Cette collection publiée en coédition par Delcourt et La Revue dessinée confirme, album après album, sa grande qualité et son intérêt. Car encore une fois, les auteurs réussissent parfaitement leur pari d’intéresser, de captiver, d’informer, sans être jamais lourd, ou trop indigeste. La narration est en effet très fluide, jamais lassante. Les personnages de la BD rendent vivante cette enquête, et les dialogues et certaines situations jouent même sur l’humour, pour aérer le « récit ». Et ça n’est pas inutile ! Car on a là une longue suite de foutage de gueule, d’hypocrisies, de la part de Tartuffe qui sont ceux qui ont dirigé le pays depuis quelques décennies. Quelques scandales plus médiatisés (mais des lois récemment tentent de juguler le pouvoir d’investigation des journalistes) ont certes permis quelques avancées dans le contrôle de l’utilisation de l’argent public par les élus, mais « à contre-cœur », avec des limites, et quasiment aucun élu n’est condamné (lorsqu’il est poursuivi) et c’est alors du sursis. L’accumulation des faits dans cet album est déprimante – mais la lecture régulière du Canard enchaîné m’a hélas habitué à ce genre d’étalage – et au fait que nos « décideurs », nos « représentants » continuent à ressentir l’impunité qui les protège. Balkany, Sarkozy, Chirac et consorts, Tartuffe se présentant comme d’inflexibles défenseurs de la loi, pérorant contre les incivilités des pauvres des quartiers populaires, sont réellement les principaux fossoyeurs d’une démocratie dont ils bafouent les valeurs à longueur de journée. La lecture est plaisante, mais induit le malaise, faut-il rire ou pleurer ? Je ne sais pas. Mais ce genre d’enquête est salubre. A ma connaissance aucun élu n’a porté plainte pour diffamation, les accusations sont donc recevables. Mais resteront sans conséquence : la prison c’est pour les autres. Et Macron, qui a – comme beaucoup de choses, en bon avocat d’affaire (comme Sarkozy) – optimisé le système, profite à plein du système, qu’aucun parti ne dénonce et ne combat réellement, chacun trempant dans la mouise. Quant aux institutions censées contrôler les comptes des élus, les exemples cités ici démontrent leur inefficacité – voulue, car bridée. Instructif, énervant, mais à lire. Après, que faire ?

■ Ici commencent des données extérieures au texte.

(* ===== verification/LockManager.v ===== *)
(** * Record locks (server/txn/lock_manager.c)

    A fixed table of buckets, each a linked list of lock entries.  Every public
    operation runs under its bucket's mutex, so it is one atomic step here,
    except that a blocked [lock_mgr_lock] gives the mutex up inside
    pthread_cond_wait: it is split into [lock_enter] and [lock_wake].  Entries
    carry the address they were allocated at, since a sleeping thread keeps a
    pointer to its entry; [lock_wake] on a freed entry is [None].

    [sys] adds the threads: who sleeps on what, and which grants were handed
    out.  [step] is their interleaving, with spurious wakeups. *)

From stdpp Require Import base tactics numbers list gmap.
From Stdlib Require Import ZArith Lia.
From S2P Require Import Prelude Types.

#[local] Open Scope Z_scope.

(** ** Entries and buckets *)

Definition LOCK_TABLE_SIZE : nat := 251.

(** A lockable record: table and record id. *)
Definition lock_key : Type := Z * Z.

Record lock_entry := LockEntry {
  le_addr : Z;
  le_key : lock_key;
  le_mode : lock_mode;
  le_shared_count : Z;
  le_exclusive_held : bool;
  le_waiters : Z }.

Record lock_manager := LockManager { lm_buckets : list (list lock_entry); lm_fresh : Z }.

Definition lock_hash (k : lock_key) : nat :=
  Z.to_nat (u32 (u32 (k.1 * 10007) + k.2) mod 251).

Fixpoint find_entry (b : list lock_entry) (k : lock_key) : option lock_entry :=
  match b with
  | [] => None
  | e :: b' => if bool_decide (le_key e = k) then Some e else find_entry b' k
  end.

(** Dereferencing an entry pointer. *)
Fixpoint entry_at (b : list lock_entry) (a : Z) : option lock_entry :=
  match b with
  | [] => None
  | e :: b' => if le_addr e =? a then Some e else entry_at b' a
  end.

(** Writing through an entry pointer. *)
Definition set_entry (b : list lock_entry) (e' : lock_entry) : list lock_entry :=
  map (fun e => if le_addr e =? le_addr e' then e' else e) b.

(** The unlinking loop of try_remove_entry. *)
Fixpoint unlink (b : list lock_entry) (a : Z) : list lock_entry :=
  match b with
  | [] => []
  | e :: b' => if le_addr e =? a then b' else e :: unlink b' a
  end.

Voici une BD que je souhaitais vraiment apprécier. J'espérais un brûlot dénonçant les magouilles et astuces plus ou moins légales utilisées par nos élus pour financer leur parti, leurs campagnes, que l'on soit pris de vertiges par les conséquences légales ou législatives de ces financements (telle loi pour favoriser telle classe sociale, tel marché public pour récompenser tel don d'une entreprise, etc.). Ce n'est malheureusement point le cas. Le problème est double : - Premièrement, j'étais au fait de la très grande majorité des faits rapportés (j'espérais davantage de découvertes avec cette enquête Radio France, qui est donc bien davantage un recensement qu'une nouvelle enquête), et ceux-ci sont à peine étudiés et mis en perspective. C'est de la donnée brute, très parcellaire et à peine retravaillée. Même si assez habilement mis sous forme de BD afin d'élargir le lectorat potentiel de celle-ci. - Ensuite, et cela est fort gênant, des faits de gravité bien variable peuvent être juxtaposés, au risque du nivellement contre-productif. Le "tous pourris" est ridicule d'excès, mais comprendre l'hypocrisie et le jeu avec la loi en cours dans la très grande majorité des grands partis est nécessaire. Certains demeurent purs, le souci ne réside certainement pas dans l'imparfaite loi sur le financement de la vie politique, mais bien dans le rapport qu'ont bien des personnalités politiques avec l'argent public. Reste une pertinente évocation des dérives, une brève explication à celles-ci, mais pas de fine analyse d'un système nourrissant ceux qui le financent grâce à la générosité d'élus redevables sinon corrompus.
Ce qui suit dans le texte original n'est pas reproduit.